_HOW TO COMPLETE THIS TASK_:
In these entries, tally the lines where "covers" occurs. Respond with only the count.

_WORKING DATA_:
=== Begin Enclosure ===

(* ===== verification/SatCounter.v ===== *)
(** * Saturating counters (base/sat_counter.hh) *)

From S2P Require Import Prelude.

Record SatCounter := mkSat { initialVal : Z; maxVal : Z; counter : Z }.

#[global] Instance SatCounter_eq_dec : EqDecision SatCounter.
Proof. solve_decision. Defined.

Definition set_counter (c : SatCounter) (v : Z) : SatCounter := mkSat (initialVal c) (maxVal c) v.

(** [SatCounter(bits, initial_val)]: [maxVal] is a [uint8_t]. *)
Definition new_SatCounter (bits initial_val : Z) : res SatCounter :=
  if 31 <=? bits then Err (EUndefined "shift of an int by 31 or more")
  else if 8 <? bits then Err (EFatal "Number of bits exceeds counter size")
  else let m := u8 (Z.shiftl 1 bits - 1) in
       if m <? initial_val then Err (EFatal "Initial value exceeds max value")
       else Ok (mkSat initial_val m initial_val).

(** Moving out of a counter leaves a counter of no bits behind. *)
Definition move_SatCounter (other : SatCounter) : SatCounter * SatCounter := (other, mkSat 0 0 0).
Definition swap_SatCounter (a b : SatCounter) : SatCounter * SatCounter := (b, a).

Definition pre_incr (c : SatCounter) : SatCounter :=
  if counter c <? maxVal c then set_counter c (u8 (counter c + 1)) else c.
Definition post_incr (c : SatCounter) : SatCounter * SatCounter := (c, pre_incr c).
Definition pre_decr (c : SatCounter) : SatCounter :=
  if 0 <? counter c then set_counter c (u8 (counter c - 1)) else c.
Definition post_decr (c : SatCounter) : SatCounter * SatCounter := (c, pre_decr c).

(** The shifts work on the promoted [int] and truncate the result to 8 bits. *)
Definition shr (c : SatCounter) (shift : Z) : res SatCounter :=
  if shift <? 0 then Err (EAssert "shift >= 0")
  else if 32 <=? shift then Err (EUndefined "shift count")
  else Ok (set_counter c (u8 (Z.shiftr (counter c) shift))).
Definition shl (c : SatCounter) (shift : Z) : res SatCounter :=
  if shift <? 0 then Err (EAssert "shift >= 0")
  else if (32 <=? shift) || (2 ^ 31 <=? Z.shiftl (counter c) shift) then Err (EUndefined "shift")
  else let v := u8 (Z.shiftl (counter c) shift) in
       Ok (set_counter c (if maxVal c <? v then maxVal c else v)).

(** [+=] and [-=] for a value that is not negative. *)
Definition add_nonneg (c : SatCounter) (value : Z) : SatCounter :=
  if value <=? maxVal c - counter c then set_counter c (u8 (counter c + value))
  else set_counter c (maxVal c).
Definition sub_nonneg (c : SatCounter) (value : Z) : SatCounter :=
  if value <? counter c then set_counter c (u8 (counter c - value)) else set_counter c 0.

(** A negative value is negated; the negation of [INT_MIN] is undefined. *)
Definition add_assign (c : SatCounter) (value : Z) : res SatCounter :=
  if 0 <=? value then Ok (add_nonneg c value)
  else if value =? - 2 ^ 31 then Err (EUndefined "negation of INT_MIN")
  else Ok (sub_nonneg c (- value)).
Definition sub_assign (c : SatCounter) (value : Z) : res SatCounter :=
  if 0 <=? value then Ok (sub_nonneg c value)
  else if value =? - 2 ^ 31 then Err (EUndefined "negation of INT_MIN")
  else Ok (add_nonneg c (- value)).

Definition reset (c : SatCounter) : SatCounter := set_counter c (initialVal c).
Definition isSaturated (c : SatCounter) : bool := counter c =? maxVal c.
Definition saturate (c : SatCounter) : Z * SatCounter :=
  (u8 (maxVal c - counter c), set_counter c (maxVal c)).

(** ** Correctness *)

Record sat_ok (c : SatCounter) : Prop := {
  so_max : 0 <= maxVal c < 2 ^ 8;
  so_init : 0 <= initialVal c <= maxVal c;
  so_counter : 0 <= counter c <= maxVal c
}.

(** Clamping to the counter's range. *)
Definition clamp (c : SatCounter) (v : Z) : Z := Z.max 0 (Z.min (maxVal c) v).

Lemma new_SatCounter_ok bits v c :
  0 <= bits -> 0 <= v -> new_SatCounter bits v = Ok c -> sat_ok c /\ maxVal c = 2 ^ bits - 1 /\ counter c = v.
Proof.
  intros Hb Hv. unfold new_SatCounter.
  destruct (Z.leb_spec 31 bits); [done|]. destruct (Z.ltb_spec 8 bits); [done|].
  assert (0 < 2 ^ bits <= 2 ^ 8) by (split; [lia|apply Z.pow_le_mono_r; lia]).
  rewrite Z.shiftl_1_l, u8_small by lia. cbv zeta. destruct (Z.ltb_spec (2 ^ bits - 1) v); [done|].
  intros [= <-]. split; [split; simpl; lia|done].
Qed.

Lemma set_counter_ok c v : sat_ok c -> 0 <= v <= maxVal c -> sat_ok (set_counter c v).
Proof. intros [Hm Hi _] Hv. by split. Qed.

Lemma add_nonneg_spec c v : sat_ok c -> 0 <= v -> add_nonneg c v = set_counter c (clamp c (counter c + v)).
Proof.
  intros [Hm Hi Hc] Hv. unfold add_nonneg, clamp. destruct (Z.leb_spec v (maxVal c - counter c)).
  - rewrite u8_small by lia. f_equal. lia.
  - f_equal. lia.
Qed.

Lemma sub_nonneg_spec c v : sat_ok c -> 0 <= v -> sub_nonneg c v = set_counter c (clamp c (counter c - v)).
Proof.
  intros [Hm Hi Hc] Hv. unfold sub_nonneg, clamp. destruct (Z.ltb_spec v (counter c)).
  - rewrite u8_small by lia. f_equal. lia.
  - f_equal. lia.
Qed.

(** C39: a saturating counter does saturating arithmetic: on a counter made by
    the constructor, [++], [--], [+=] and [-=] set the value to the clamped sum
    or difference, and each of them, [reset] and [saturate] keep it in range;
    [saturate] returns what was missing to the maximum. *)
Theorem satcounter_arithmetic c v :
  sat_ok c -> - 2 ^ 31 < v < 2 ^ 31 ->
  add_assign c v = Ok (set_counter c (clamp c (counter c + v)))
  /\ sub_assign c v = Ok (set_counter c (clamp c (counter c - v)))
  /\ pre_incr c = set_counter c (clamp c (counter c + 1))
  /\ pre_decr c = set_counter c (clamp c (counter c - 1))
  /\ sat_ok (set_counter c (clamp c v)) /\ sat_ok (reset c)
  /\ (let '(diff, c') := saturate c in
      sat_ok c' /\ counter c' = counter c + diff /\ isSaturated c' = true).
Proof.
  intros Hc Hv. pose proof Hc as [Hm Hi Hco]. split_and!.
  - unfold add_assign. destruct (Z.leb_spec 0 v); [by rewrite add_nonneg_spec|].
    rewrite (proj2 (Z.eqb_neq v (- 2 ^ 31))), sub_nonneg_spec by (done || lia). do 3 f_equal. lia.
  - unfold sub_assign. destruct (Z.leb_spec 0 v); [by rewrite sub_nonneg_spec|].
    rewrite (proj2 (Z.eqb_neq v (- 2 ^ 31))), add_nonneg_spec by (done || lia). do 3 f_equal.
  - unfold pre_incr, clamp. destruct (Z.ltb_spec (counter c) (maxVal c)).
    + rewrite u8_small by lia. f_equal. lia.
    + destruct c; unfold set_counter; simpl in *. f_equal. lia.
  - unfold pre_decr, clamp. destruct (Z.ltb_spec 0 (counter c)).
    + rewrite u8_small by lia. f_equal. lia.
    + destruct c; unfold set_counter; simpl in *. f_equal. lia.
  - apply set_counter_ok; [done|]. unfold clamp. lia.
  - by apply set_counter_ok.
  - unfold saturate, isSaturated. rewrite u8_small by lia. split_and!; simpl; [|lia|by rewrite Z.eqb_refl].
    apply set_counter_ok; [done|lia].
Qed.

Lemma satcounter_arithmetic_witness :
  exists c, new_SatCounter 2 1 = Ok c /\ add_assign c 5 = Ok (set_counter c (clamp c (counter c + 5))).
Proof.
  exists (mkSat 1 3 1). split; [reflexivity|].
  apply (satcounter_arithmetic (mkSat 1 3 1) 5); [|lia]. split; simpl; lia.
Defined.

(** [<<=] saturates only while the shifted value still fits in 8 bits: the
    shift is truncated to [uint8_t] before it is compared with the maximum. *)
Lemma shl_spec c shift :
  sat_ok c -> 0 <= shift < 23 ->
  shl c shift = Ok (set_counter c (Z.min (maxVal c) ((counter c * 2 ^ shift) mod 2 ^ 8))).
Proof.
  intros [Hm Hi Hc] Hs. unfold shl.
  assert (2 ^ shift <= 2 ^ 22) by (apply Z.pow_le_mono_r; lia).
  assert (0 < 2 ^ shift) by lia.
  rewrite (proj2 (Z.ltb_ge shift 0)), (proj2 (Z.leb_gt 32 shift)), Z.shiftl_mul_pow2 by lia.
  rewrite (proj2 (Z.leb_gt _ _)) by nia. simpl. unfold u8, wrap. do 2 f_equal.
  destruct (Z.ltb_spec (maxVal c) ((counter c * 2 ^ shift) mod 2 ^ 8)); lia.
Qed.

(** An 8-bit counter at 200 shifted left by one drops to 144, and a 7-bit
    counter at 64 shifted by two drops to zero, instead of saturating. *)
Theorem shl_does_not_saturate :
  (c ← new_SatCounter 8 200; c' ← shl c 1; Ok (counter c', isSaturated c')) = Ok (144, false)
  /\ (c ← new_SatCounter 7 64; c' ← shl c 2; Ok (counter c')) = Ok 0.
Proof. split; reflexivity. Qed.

=== End Enclosure ===
=== Begin Enclosure ===

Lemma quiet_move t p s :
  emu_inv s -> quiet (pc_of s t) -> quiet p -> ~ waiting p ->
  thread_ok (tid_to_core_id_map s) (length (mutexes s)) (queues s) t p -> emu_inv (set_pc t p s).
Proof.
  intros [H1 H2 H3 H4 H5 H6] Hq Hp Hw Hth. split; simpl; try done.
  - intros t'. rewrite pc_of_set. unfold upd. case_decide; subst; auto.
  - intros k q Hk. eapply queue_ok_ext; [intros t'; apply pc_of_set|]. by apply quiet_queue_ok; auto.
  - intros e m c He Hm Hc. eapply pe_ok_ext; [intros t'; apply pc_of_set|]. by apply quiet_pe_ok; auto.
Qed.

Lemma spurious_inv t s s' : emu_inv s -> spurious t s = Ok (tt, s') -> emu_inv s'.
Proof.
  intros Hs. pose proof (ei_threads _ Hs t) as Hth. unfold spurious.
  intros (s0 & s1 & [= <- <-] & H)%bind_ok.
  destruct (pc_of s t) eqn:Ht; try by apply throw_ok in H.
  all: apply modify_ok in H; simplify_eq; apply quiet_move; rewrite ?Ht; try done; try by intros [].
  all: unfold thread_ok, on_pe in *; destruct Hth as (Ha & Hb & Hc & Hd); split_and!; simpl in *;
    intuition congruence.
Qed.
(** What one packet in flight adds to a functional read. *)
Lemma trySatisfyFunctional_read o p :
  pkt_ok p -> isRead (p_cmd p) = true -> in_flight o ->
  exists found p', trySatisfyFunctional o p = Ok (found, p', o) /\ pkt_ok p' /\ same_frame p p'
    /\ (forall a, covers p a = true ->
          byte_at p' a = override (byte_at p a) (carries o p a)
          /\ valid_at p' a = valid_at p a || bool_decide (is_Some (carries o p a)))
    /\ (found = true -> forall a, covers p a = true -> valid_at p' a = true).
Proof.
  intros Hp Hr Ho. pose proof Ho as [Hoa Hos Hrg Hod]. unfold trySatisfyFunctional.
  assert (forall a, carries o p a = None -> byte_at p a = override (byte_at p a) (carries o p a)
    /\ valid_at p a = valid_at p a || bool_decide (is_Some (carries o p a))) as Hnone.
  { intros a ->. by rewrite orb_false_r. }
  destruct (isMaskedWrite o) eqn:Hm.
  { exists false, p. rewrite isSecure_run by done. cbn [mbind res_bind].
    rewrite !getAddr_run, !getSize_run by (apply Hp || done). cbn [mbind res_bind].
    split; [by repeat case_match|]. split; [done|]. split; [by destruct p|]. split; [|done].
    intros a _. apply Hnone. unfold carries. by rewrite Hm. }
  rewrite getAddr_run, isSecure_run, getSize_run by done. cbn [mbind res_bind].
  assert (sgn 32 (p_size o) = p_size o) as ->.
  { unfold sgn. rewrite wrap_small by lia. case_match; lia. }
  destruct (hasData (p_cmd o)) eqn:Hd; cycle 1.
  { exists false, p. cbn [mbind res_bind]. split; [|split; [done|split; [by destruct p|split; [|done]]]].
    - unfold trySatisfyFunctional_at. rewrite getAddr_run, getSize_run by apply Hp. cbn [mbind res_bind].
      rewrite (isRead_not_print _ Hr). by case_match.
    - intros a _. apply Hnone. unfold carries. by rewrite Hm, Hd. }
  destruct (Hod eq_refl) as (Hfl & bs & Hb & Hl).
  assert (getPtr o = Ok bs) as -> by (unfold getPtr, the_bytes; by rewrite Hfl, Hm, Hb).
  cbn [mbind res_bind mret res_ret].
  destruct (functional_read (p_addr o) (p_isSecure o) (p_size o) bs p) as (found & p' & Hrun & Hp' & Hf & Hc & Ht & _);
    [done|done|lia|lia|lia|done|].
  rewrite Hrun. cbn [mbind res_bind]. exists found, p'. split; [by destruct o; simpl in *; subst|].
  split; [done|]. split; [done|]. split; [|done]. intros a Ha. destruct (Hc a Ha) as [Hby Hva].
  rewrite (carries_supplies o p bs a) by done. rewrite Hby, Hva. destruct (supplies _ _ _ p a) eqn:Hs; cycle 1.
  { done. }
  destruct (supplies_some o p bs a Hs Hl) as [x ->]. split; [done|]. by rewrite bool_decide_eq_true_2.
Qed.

=== End Enclosure ===

_EXPECTED ANSWER_:
2